French Quarter residents react against cellular masts, citing health concerns

French Quarter residents react against  cellular masts, citing health concerns

What is believed to be a 5G mast on a trailer on Gumme Celler Road, across from Yvette’s Restaurant in French Quarter.

MARIGOT--The French Quarter community has stepped up its protest against what it says is an over-abundance of cellular masts in the district, citing potential consequences on health and questioning why telecommunication companies cannot be transparent with the community on their plans, and why the relevant departments of the Collectivité have not responded to complaints.

  The issue has already been of concern in French Quarter for a year now, but overshadowed by the COVID-19 crisis during most of 2020. A petition against erection of more cellular masts garnered some 3,000 signatures, while the visit of French Minister of Overseas Territories Sébastien Lecornu in St. Martin on January 3 presented an opportunity to submit a complaint letter.

  Fresh concerns were raised over the sighting on Christmas Eve of an alleged 5G mast sitting on a trailer apparently due to be erected on a plot of leased land in French Quarter.

  “Why does there have to be so many cellular masts in French Quarter? On Mullet Fish Road there are about four or five of them, and there are two next to the schools,” community spokesperson Patricia Helliger told The Daily Herald.

  “We are very concerned about the dangers to health from radiation. We expressed our concerns to the district council which in turn notified the different entities in government of the concerns, including President Daniel Gibbs and Service Urbanisme, in November 2019, but there have been no responses.”

  Helliger, who initiated the petition, said she was surprised to be informed there are 18 cellular masts in French Quarter. While this could not immediately be verified, she insists telecommunication companies must come out and convince the people that these masts are safe or that safety protocols are in place to protect children, prevent cancer and other illnesses.

  She could not say whether any permits have been issued. She noted a community in Orient Bay had successfully resisted installation of a mast in their area, which was then installed elsewhere.

  “It seems it is all being done in an underhand way by these companies, as they don’t want to have a conversation with us,” Helliger reasoned. “We can’t stop technology and know that 5G is coming in the future anyway. But we don’t understand why there has to be so many masts, why one community has to be saturated with them.

  “Why not have one giant mast on the top of a mountain, away from residential areas? We know why that can’t happen – because it costs a lot of money to cut a road up the mountain and then have a helicopter transport the mast up there. These companies have got away with it up to now, but it’s enough. They need to come together and give us assurances of safety.”

  According to Helliger, there have been reports of various illnesses in French Quarter, including headaches, sleeplessness, heart problems, cancer, but she acknowledged it has not been proven that cellular masts were the cause.

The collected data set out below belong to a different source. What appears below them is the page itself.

(** The reverse scan from [startKey] with [keys] and [values] accumulated
    so far: its trace and its result. *)
Inductive ReverseWalk (endKey : bytes) (limit : Z)
  : bytes -> list bytes -> list bytes -> list Event ->
    Result (list bytes * list bytes) -> Prop :=
| reverse_stops startKey keys values :
    ¬ reverseContinues keys limit startKey endKey ->
    ReverseWalk endKey limit startKey keys values [] (Ok (keys, values))
| reverse_first_region startKey keys values bo tr resp loc regionErr kvs :
    reverseContinues keys limit startKey endKey ->
    sendReqRun bo startKey (reverseScanRequest startKey endKey (limit - len keys)) true
      tr (Ok (resp, loc)) ->
    Resp resp = Some (RawScanResponse regionErr kvs) ->
    StartKey loc = [] ->
    ReverseWalk endKey limit startKey keys values
      (EvNewBackoffer rawkvMaxBackoff bo :: tr)
      (Ok (keys ++ map Key kvs, values ++ map Value kvs))
| reverse_previous_region startKey keys values bo tr resp loc regionErr kvs tr' r :
    reverseContinues keys limit startKey endKey ->
    sendReqRun bo startKey (reverseScanRequest startKey endKey (limit - len keys)) true
      tr (Ok (resp, loc)) ->
    Resp resp = Some (RawScanResponse regionErr kvs) ->
    StartKey loc ≠ [] ->
    ReverseWalk endKey limit (StartKey loc) (keys ++ map Key kvs)
      (values ++ map Value kvs) tr' r ->
    ReverseWalk endKey limit startKey keys values
      (EvNewBackoffer rawkvMaxBackoff bo :: tr ++ tr') r
| reverse_dispatch_failed startKey keys values bo tr err :
    reverseContinues keys limit startKey endKey ->
    sendReqRun bo startKey (reverseScanRequest startKey endKey (limit - len keys)) true
      tr (Err err) ->
    ReverseWalk endKey limit startKey keys values
      (EvNewBackoffer rawkvMaxBackoff bo :: tr) (Err err)
| reverse_body_missing startKey keys values bo tr resp loc :
    reverseContinues keys limit startKey endKey ->
    sendReqRun bo startKey (reverseScanRequest startKey endKey (limit - len keys)) true
      tr (Ok (resp, loc)) ->
    Resp resp = None ->
    ReverseWalk endKey limit startKey keys values
      (EvNewBackoffer rawkvMaxBackoff bo :: tr)
      (Err (errors_WithStack ErrBodyMissing)).
(** The world the first pass leaves. *)
Lemma process_body_world (env : Env) (url : string) (w : World) :
  exists (init : bool) (rest : list Event),
    files (fst (process_body env url w)) = files w /\
    dirs (fst (process_body env url w)) = dirs w /\
    net_calls (fst (process_body env url w)) = S (net_calls w) /\
    trace (fst (process_body env url w)) =
      trace w ++ EvGet url :: reader_events init (model_store w) ++ rest /\
    tail_events rest /\
    (init = true -> reader w = false) /\
    reader (fst (process_body env url w)) =
      reader w || (init && is_ok (easyocr_Reader env)) /\
    model_store (fst (process_body env url w)) =
      model_store w || (init && is_ok (easyocr_Reader env)).
Proof.
  unfold tail_events, process_body.
  unfold_pipeline. simpl.
  destruct (requests_get env (net_calls w) url) as [response|e1]; simpl;
    [|world_leaf false (@nil Event)].
  destruct (status_ok response); simpl; [|world_leaf false (@nil Event)].
  destruct (decode_bgr env (content response)) as [img|e2]; simpl;
    [|world_leaf false (@nil Event)].
  destruct (reader w) eqn:Hrd; simpl.
  - destruct (readtext env img) as [dets|e3]; simpl;
      [|world_leaf false [EvReadtext]].
    destruct (mask_loop confidence_threshold padding img dets)
      as [[mask n]|e4]; simpl; [|world_leaf false [EvReadtext]].
    destruct (0 <? n); simpl.
    + world_leaf false [EvReadtext; EvInpaint inpaintRadius].
    + world_leaf false [EvReadtext].
  - destruct (model_store w) eqn:Hms;
      destruct (easyocr_Reader env) as [u|e5]; simpl.
    all: try (destruct (readtext env img) as [dets|e3]; simpl;
              [destruct (mask_loop confidence_threshold padding img dets)
                 as [[mask n]|e4]; simpl; [destruct (0 <? n); simpl|]|]).
    all: first
      [ world_leaf true [EvReadtext; EvInpaint inpaintRadius]
      | world_leaf true [EvReadtext]
      | world_leaf true (@nil Event) ].
Qed.

Lemma process_body_net_calls (env : Env) (url : string) (w : World) :
  net_calls (fst (process_body env url w)) = S (net_calls w).
Proof.
  destruct (process_body_world env url w) as (i & r & H). tauto.
Qed.

Lemma calls_trace (f : Event -> bool) (w w' : World) (evs : list Event) :
  trace w' = trace w ++ evs ->
  calls f w' = (calls f w + length (List.filter f evs))%nat.
Proof.
  intros H. unfold calls. now rewrite H, List.filter_app, length_app.
Qed.

Lemma process_body_gets (env : Env) (url : string) (w : World) :
  calls is_get (fst (process_body env url w)) = S (calls is_get w).
Proof.
  destruct (process_body_world env url w)
    as (i & r & _ & _ & _ & Ht & Hr & _).
  rewrite (calls_trace _ _ _ _ Ht). simpl.
  rewrite List.filter_app, length_app.
  assert (H1 : length (List.filter is_get
                         (reader_events i (model_store w))) = O)
    by (destruct i, (model_store w); reflexivity).
  assert (H2 : length (List.filter is_get r) = O)
    by (destruct Hr as [-> | [-> | ->]]; reflexivity).
  rewrite H1, H2. lia.
Qed.

Lemma process_body_files (env : Env) (url : string) (w : World) :
  files (fst (process_body env url w)) = files w /\
  dirs (fst (process_body env url w)) = dirs w.
Proof.
  destruct (process_body_world env url w) as (i & r & H). tauto.
Qed.

Lemma fetch_original_eq (env : Env) (url : string) (w : World) :
  fetch_original env url w =
  (count_request (log (EvGet url) w),
   Ok match requests_get env (net_calls w) url with
      | Ok response =>
          match decode_bgr env (content response) with
          | Ok img => Some img
          | Raise _ => None
          end
      | Raise _ => None
      end).
Proof.
  unfold_pipeline. simpl. case_matches; reflexivity.
Qed.

Lemma detect_and_blur_text_eq (env : Env) (url : string) (bs : Z)
    (w : World) :
  detect_and_blur_text env url bs w =
  match process_body env url w with
  | (w1, Ok result) => (w1, Ok (Some result))
  | (w1, Raise _) => fetch_original env url w1
  end.
Proof.
  unfold detect_and_blur_text, try_except, bind, ret.
  destruct (process_body env url w) as [w1 [result|e]]; reflexivity.
Qed.

Lemma detect_and_blur_text_files (env : Env) (url : string) (bs : Z)
    (w : World) :
  files (fst (detect_and_blur_text env url bs w)) = files w /\
  dirs (fst (detect_and_blur_text env url bs w)) = dirs w.
Proof.
  rewrite detect_and_blur_text_eq.
  pose proof (process_body_files env url w) as H.
  destruct (process_body env url w) as [w1 [result|e]]; simpl in *.
  - exact H.
  - rewrite fetch_original_eq. simpl. exact H.
Qed.

(** The world one call leaves: the first pass, then the second request
    when the first pass raised. *)
Lemma detect_and_blur_text_world (env : Env) (url : string) (bs : Z)
    (w : World) :
  exists (init : bool) (rest : list Event) (again : bool),
    trace (fst (detect_and_blur_text env url bs w)) =
      trace w ++ EvGet url :: reader_events init (model_store w) ++ rest ++
      (if again then [EvGet url] else []) /\
    tail_events rest /\
    (init = true -> reader w = false) /\
    reader (fst (detect_and_blur_text env url bs w)) =
      reader w || (init && is_ok (easyocr_Reader env)) /\
    model_store (fst (detect_and_blur_text env url bs w)) =
      model_store w || (init && is_ok (easyocr_Reader env)).
Proof.
  rewrite detect_and_blur_text_eq.
  destruct (process_body_world env url w)
    as (i & r & _ & _ & _ & Ht & Hr & Hi & Hrd & Hms).
  destruct (process_body env url w) as [w1 [result|e]]; simpl in *.
  - exists i, r, false. rewrite app_nil_r. auto.
  - rewrite fetch_original_eq. cbn [fst trace count_request log].
    exists i, r, true. rewrite Ht.
    rewrite <- app_assoc, <- app_comm_cons, <- app_assoc. auto.
Qed.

  Responding to the complaints, Dauphin Telecom Director-General Eve Riboud said five mobile phone operators have masts in French Quarter and the reason there can be a lot of masts in one area is because of the demand for connections and service in a community that has a larger population than people realise.

  She explained that local operators in St. Martin are merely technicians that are licensed to deploy the technology and frequencies provided by the national regulatory agencies, but do not choose or select.

  “When you have a large population, you need more masts, and fewer masts for a smaller population. It’s as simple as that,” she explained. “If there is a mistake then it’s a national government mistake or choice. Again, this is not our choice, and it works the same way on the Dutch side.”

  The two regulatory agencies are Autorité de Régulation des Communications Électroniques et des Postes (ARCEP) which regulates the operators and L'Agence Nationale des fréquences (ANFR) the latter being the one to address questions or concerns on its website. Both sites are in English and French.

  “On the ANFR website you can submit a concern and a team will investigate. A technician comes here from Martinique all the time,” Riboud said. “The regulations are strict and clear, so there’s no way you can do anything crazy. ANFR conducts controls on all operators every year.”

  She said 5G will be deployed in St. Martin at the end of 2021 or early 2022, confirming President Macron’s commitment to have 5G in all of France.

  “Social media is largely responsible for driving these concerns and misinformation. It was the same with 2G, 3G and 4G,” she noted. “Are we more sick now than before because of cellular masts? I don’t know. But in my opinion the technology is much better now. The equipment in use today is using 100 times less energy than before.”

  Riboud agreed that in a perfect scenario it ought to be possible for local operators to share cellular masts despite the engineering work involved, thereby reducing the number of masts deployed. In fact, local government has already started to look into this.